TASK DIRECTIONS:
Go through the entries below and print, exactly, the lines starting at the one with "(** * Temporal" and ending at the one with "(** The non-missing", keeping both ends and no others.

(Collected data entries)
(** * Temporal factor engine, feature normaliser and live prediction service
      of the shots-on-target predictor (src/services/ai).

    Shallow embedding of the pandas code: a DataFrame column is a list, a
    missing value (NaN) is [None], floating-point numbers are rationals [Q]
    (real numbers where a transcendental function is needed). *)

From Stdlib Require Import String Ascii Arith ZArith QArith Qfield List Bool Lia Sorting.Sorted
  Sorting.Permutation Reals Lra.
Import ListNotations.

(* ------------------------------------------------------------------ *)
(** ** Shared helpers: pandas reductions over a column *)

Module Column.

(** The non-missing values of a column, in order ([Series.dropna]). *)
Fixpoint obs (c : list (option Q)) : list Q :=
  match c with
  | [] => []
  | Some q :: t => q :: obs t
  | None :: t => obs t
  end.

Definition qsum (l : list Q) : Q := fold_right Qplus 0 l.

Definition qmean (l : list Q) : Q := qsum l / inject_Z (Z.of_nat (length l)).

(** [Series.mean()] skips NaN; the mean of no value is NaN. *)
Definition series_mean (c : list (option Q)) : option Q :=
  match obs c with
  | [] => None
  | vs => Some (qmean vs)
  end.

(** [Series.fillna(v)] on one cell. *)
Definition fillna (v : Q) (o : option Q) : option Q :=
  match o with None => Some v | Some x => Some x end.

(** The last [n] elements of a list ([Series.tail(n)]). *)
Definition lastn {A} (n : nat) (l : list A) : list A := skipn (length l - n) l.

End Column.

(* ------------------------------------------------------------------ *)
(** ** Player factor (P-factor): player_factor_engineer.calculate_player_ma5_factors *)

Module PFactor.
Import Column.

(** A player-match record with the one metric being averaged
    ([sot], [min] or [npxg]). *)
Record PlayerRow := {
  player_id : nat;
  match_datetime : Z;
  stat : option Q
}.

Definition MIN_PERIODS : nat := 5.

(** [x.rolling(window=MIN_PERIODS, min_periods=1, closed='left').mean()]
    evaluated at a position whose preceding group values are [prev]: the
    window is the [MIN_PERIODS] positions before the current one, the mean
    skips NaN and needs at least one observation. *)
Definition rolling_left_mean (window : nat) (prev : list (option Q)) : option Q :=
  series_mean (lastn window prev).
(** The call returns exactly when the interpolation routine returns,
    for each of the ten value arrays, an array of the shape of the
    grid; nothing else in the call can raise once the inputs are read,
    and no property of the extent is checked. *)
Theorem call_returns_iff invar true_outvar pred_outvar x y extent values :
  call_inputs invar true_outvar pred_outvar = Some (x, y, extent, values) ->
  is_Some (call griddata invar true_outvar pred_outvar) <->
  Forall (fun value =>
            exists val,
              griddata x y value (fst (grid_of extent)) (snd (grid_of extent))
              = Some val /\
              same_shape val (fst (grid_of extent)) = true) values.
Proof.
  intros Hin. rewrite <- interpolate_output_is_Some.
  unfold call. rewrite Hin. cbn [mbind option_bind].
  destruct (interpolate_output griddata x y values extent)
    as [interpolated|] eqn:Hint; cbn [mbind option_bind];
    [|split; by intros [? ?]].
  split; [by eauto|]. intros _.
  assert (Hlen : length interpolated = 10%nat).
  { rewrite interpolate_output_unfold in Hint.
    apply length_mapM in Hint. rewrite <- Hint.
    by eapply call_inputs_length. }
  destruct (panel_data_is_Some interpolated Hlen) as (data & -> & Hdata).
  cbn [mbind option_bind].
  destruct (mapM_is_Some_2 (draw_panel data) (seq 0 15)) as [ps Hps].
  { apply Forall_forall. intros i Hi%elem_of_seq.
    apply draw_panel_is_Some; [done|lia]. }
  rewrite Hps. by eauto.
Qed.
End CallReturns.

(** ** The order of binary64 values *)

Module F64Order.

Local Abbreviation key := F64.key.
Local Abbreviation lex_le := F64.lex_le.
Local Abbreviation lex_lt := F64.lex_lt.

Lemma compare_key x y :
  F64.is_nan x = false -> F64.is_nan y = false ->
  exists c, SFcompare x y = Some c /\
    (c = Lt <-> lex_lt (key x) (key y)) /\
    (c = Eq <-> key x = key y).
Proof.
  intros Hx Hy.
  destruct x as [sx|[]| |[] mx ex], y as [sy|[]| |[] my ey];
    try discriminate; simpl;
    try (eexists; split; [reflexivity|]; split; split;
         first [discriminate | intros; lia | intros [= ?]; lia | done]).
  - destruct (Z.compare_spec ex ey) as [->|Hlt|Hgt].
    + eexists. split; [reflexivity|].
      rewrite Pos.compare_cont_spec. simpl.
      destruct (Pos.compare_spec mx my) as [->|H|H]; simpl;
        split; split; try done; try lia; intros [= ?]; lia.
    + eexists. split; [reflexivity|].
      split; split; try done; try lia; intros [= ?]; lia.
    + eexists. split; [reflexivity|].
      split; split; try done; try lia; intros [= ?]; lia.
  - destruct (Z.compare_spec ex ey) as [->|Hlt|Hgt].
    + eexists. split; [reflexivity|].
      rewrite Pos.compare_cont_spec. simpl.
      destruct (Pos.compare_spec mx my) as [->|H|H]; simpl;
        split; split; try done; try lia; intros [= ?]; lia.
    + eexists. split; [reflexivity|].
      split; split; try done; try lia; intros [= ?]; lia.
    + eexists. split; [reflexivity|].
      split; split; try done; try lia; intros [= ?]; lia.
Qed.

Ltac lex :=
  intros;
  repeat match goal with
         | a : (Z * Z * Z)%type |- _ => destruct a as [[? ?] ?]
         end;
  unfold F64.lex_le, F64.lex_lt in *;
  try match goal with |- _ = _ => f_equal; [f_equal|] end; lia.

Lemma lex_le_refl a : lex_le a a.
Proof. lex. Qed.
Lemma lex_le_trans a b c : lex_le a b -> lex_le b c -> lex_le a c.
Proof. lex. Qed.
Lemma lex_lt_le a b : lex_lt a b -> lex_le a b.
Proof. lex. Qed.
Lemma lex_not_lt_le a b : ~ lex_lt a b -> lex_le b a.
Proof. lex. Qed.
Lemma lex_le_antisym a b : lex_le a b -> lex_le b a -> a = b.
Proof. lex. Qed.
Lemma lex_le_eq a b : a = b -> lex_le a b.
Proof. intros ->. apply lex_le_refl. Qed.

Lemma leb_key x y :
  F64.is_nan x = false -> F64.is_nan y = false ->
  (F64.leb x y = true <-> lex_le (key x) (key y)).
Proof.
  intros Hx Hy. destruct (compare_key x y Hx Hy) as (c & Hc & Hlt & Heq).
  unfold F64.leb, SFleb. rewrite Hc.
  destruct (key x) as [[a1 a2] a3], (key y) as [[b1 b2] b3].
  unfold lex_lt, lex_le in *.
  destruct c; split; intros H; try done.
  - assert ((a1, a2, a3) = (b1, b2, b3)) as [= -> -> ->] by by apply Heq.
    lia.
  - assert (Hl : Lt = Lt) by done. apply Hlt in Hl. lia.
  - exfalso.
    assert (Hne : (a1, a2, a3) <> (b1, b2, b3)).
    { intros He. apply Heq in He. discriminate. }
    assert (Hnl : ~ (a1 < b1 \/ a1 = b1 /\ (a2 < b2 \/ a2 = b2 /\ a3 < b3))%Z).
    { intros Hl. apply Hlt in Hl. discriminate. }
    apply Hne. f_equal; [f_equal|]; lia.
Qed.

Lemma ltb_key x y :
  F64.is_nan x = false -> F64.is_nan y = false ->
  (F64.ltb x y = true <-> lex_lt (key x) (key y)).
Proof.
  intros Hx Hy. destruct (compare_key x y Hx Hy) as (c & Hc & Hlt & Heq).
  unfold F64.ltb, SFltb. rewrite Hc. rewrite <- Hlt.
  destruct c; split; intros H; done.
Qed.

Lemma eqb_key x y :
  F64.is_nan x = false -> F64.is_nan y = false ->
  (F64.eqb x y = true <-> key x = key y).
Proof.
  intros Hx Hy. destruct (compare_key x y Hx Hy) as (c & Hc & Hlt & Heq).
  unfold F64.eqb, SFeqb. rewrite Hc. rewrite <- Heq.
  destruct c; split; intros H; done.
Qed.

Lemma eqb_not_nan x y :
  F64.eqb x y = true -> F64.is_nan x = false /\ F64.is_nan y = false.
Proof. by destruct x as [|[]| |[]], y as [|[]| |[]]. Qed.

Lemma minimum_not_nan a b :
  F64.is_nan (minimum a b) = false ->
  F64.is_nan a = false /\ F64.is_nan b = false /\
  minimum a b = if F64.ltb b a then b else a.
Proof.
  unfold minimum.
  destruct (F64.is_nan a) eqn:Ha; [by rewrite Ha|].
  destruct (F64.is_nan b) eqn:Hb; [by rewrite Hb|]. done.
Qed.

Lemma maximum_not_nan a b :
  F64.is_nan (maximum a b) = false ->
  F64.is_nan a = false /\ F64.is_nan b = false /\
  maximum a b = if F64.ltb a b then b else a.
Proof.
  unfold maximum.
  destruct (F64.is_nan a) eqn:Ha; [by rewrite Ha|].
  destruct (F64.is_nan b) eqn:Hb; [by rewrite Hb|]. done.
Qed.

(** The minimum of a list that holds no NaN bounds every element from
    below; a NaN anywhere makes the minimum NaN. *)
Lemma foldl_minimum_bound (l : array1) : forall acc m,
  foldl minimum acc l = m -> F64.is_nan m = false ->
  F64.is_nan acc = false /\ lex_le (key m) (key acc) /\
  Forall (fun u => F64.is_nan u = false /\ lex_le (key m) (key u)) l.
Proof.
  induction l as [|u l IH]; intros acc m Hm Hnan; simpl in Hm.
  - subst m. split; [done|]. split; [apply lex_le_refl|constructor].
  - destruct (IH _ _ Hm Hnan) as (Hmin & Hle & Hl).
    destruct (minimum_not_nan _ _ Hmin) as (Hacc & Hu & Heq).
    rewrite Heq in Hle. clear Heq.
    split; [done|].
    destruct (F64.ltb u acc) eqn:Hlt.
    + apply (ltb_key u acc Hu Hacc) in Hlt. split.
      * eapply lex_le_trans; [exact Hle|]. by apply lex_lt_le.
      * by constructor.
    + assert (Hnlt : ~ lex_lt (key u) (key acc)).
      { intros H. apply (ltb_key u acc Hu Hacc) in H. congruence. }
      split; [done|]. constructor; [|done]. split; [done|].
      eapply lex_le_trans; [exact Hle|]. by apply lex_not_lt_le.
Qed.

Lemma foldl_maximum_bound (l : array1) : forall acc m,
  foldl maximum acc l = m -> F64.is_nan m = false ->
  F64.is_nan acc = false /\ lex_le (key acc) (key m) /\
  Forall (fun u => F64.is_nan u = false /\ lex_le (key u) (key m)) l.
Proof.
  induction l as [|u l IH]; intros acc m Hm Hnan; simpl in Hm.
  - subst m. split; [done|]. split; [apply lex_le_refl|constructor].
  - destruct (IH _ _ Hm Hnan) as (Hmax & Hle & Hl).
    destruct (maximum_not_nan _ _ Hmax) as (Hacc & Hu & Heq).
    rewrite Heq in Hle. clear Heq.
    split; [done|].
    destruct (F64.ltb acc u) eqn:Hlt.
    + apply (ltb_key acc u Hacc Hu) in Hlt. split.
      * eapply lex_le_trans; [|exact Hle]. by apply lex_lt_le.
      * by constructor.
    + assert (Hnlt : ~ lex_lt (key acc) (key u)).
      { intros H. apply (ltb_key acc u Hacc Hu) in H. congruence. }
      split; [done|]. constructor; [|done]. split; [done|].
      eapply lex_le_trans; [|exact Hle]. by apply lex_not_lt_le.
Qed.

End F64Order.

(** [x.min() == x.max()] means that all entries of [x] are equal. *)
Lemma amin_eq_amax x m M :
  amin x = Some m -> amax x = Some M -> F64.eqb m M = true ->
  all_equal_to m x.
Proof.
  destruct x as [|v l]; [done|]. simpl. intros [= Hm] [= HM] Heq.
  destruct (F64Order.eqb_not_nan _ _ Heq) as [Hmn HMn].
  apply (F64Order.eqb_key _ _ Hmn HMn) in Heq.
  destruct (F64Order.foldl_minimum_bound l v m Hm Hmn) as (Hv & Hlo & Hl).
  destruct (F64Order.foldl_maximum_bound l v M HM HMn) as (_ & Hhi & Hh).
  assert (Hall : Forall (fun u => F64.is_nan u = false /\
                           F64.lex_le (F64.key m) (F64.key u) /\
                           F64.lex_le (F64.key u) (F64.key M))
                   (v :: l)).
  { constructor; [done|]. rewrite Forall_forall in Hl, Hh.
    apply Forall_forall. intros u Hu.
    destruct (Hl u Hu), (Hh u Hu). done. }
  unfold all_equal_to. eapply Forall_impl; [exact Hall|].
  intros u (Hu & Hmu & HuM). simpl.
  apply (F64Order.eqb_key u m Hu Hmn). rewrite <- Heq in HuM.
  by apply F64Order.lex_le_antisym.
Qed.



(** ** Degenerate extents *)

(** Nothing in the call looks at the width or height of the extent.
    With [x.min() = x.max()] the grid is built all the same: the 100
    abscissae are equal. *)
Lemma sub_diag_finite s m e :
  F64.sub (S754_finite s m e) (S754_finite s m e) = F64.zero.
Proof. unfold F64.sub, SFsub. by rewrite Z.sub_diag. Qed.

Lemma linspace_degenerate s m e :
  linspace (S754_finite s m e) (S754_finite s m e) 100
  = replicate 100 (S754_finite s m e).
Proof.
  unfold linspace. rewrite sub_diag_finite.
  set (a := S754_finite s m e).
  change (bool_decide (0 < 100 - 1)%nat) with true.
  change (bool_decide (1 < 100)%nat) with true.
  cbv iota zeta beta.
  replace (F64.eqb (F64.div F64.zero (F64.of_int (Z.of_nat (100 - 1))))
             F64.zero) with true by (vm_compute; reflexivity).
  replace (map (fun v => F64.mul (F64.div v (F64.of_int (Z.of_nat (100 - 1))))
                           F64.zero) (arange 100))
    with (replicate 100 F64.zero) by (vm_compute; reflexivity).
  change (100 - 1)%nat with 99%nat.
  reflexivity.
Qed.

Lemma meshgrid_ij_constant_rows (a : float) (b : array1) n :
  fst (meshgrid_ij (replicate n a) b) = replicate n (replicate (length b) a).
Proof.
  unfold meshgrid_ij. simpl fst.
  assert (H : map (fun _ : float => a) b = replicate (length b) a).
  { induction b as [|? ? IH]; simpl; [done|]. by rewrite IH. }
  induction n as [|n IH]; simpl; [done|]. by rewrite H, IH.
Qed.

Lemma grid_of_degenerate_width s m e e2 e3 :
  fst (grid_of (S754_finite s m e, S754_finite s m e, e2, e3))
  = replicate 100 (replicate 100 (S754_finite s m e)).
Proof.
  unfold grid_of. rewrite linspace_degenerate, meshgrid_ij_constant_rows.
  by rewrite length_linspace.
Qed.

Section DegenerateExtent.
---
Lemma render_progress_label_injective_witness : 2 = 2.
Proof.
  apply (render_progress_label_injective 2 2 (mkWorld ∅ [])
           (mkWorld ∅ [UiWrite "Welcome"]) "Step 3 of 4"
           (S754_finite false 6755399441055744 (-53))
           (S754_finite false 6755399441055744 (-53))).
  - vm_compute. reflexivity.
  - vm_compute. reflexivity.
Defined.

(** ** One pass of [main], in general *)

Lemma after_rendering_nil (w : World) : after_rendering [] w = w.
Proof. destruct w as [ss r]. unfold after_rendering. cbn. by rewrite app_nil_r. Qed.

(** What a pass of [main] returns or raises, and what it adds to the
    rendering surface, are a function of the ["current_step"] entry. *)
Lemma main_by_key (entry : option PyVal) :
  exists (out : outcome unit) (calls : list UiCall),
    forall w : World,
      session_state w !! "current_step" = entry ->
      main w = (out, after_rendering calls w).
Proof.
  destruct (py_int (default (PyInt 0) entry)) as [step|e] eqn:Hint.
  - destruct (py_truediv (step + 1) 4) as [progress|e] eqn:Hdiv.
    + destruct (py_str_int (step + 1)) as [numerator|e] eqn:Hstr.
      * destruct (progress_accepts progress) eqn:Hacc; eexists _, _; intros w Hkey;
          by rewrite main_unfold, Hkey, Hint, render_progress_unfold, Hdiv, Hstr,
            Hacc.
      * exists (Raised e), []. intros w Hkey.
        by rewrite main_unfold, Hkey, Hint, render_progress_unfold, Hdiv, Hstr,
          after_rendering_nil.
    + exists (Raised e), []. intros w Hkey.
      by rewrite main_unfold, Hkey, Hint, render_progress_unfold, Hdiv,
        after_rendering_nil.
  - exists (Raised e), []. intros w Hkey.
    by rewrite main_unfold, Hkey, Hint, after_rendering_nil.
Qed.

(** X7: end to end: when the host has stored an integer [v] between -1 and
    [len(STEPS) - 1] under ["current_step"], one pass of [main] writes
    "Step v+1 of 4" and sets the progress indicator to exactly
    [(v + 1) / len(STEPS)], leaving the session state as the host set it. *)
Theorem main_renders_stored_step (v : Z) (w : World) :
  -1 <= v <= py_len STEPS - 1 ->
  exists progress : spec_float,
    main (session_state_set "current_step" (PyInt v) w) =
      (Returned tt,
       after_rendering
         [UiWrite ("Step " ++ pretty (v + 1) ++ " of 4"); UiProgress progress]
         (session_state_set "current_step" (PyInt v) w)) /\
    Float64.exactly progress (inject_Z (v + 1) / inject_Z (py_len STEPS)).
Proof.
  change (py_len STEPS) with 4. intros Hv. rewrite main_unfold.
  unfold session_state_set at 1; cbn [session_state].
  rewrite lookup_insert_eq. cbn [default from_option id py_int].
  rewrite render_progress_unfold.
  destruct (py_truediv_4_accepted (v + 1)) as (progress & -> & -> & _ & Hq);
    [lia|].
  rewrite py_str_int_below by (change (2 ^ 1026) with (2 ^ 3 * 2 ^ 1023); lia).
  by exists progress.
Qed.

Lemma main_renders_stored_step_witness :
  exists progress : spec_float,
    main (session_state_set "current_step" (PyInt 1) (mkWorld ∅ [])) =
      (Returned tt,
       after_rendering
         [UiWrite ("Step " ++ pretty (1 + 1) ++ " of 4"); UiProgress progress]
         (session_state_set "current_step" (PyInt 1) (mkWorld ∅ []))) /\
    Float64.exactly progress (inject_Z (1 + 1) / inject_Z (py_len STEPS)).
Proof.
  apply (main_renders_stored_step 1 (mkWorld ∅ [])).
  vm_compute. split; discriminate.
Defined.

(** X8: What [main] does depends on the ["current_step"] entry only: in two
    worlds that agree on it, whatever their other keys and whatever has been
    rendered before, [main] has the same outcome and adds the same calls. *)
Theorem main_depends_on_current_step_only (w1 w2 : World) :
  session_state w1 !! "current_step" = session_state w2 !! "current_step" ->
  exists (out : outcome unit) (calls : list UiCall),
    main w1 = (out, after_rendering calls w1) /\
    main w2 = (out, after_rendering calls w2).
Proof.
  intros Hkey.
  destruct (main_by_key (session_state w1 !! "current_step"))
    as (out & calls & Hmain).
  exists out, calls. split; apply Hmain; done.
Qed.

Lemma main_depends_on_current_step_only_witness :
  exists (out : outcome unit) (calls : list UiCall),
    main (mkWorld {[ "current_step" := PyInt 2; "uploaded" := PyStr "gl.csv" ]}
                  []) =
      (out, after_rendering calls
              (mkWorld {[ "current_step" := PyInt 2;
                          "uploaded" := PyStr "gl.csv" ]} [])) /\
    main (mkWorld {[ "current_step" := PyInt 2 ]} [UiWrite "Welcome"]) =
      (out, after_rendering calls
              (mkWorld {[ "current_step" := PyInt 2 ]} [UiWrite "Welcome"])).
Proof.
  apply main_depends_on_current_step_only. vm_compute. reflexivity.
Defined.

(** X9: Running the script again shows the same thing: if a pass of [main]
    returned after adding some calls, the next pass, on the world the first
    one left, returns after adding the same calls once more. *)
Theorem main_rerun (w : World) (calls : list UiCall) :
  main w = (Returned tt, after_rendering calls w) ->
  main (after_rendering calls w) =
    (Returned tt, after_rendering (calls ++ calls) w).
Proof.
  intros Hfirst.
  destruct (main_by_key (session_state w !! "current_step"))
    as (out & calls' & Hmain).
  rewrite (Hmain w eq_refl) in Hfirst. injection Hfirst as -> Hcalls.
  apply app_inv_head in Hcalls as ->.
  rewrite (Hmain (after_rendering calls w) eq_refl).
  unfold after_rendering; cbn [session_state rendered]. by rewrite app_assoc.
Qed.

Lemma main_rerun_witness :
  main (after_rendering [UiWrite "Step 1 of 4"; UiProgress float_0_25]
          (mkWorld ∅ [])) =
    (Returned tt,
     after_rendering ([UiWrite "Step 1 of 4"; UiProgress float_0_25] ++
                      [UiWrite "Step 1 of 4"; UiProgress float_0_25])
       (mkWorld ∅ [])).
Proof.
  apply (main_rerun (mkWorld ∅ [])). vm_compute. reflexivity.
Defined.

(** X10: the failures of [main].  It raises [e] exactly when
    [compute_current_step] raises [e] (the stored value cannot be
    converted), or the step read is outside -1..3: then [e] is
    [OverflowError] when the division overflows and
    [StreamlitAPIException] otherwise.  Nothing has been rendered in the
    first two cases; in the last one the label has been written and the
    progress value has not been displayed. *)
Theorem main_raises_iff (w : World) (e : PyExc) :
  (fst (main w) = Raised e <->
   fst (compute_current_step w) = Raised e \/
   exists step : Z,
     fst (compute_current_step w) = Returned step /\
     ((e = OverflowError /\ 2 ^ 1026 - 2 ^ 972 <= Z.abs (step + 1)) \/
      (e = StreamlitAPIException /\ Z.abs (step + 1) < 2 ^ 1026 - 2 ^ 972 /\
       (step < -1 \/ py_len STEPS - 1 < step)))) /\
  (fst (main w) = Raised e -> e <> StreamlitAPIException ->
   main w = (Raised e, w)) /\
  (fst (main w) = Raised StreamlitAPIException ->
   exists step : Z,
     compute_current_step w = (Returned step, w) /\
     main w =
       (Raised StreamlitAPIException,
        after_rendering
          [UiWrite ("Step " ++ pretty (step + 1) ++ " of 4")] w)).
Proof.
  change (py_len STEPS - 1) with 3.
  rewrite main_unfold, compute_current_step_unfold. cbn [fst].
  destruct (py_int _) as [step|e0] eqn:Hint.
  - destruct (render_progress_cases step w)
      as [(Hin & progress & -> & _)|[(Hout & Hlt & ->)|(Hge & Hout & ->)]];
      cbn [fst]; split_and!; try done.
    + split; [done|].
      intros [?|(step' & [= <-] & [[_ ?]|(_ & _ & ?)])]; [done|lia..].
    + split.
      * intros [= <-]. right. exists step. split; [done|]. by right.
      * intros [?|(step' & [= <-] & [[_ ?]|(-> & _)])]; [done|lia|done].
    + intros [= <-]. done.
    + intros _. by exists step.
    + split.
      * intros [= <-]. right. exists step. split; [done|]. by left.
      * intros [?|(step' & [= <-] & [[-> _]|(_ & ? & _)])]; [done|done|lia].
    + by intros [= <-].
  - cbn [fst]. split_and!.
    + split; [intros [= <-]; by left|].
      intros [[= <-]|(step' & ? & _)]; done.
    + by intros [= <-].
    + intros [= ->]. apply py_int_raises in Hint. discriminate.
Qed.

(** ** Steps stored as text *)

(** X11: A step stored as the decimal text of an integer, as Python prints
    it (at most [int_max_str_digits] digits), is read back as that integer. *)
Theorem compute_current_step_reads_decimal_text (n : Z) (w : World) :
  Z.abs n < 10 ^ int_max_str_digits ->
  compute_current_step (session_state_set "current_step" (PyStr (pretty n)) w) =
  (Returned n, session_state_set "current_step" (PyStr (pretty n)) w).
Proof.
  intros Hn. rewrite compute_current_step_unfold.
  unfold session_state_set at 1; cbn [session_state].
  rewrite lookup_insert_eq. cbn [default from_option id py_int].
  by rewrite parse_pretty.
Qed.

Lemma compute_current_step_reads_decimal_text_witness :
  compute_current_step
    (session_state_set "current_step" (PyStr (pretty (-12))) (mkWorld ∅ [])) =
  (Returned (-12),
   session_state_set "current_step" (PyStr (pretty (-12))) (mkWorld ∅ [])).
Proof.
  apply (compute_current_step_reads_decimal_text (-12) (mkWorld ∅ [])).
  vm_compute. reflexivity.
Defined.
* * *
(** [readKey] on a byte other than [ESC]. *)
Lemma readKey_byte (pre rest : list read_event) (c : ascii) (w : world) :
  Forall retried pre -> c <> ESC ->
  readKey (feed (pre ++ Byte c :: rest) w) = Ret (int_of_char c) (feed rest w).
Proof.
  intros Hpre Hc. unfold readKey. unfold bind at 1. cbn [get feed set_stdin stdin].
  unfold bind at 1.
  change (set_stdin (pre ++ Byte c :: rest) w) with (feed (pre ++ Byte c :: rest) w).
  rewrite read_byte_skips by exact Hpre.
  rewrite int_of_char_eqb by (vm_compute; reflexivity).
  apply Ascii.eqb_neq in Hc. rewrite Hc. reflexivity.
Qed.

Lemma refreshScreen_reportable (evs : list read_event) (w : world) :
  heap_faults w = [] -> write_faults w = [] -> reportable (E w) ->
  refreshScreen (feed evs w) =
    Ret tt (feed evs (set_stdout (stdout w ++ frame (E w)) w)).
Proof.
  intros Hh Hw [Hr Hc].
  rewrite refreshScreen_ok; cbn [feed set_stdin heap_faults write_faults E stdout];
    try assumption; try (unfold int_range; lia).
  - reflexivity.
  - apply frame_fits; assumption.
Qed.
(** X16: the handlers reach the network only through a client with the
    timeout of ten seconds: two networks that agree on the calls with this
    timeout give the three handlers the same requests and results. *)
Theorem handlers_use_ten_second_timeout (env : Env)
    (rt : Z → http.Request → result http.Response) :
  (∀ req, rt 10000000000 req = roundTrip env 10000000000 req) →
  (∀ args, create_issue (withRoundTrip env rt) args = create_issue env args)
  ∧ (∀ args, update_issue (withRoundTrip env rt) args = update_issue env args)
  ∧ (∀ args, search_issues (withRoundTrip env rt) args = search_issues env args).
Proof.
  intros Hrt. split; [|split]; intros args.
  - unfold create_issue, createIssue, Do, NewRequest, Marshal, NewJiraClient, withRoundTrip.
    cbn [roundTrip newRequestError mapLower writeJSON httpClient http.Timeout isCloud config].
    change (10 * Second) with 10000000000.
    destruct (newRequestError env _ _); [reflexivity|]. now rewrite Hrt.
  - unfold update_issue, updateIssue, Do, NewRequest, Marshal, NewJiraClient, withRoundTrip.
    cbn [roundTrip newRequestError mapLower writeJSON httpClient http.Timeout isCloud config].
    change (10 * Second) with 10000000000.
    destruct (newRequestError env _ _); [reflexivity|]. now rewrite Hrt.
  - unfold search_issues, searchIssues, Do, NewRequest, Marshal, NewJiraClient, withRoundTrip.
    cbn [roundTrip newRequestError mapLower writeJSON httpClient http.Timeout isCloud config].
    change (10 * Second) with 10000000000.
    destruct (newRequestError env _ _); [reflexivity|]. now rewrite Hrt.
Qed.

WRITTEN REPLY:
(** * Temporal factor engine, feature normaliser and live prediction service
      of the shots-on-target predictor (src/services/ai).

    Shallow embedding of the pandas code: a DataFrame column is a list, a
    missing value (NaN) is [None], floating-point numbers are rationals [Q]
    (real numbers where a transcendental function is needed). *)

From Stdlib Require Import String Ascii Arith ZArith QArith Qfield List Bool Lia Sorting.Sorted
  Sorting.Permutation Reals Lra.
Import ListNotations.

(* ------------------------------------------------------------------ *)
(** ** Shared helpers: pandas reductions over a column *)

Module Column.

(** The non-missing values of a column, in order ([Series.dropna]). *)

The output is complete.